## [ASSIGNMENT]
Determine the number of lines in the entries below in which the word "rewrite" appears, and reply with that number only.

☆ ☆ ☆ ☆ ☆

(** The changes of a transaction do not touch the pool below the diff. *)
Lemma removal_keeps_set `{UtxoDb D} (inputs : list Input) : ∀ (u : UtxoDiff D) first who n u' who' n',
  BlockValidation.remove_inputs u inputs first who n = Some (u', who', n') → utxo_set u' = utxo_set u.
Proof.
  assert (∀ (u : UtxoDiff D) k, utxo_set (remove_utxo u k) = utxo_set u) as Hr.
  { intros u k. unfold remove_utxo. by destruct (_ !! _). }
  induction inputs as [|i inputs IH]; intros u first who n u' who' n' Hk; cbn [BlockValidation.remove_inputs] in Hk; [by injection Hk as <- _ _|].
  destruct (negb first && _); [apply IH in Hk; by rewrite Hk|]. destruct (utxo_diff_get _ _); [|done]. cbn [mbind option_bind] in Hk.
  destruct (negb first && _); [apply IH in Hk; by rewrite Hk|]. destruct (utxo_diff_included_in_block_number _ _); [|done].
  cbn [mbind option_bind] in Hk. apply IH in Hk. by rewrite Hk.
Qed.
Lemma update_keeps_set `{UtxoDb D} pinfo (u u' : UtxoDiff D) ins outs h e c z :
  update_utxo_diff pinfo u ins outs h e c z = Some u' → utxo_set u' = utxo_set u.
Proof.
  unfold update_utxo_diff. destruct (BlockValidation.remove_inputs u ins true None 0) as [[[u1 who] n]|] eqn:Hr; [|done]. cbn [mbind option_bind].
  apply removal_keeps_set in Hr. rewrite <-Hr. generalize 0. clear Hr. revert u1.
  induction outs as [|o outs IH]; intros u1 i Hk; cbn [insert_outputs] in Hk; [by injection Hk as <-|].
  case_decide; [done|]. destruct (output_to_insert _ _ _ _ _); [|done]. cbn [mbind option_bind] in Hk. by apply IH in Hk.
Qed.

☆ ☆ ☆ ☆ ☆

## [RESPONSE TO THE TASK]
4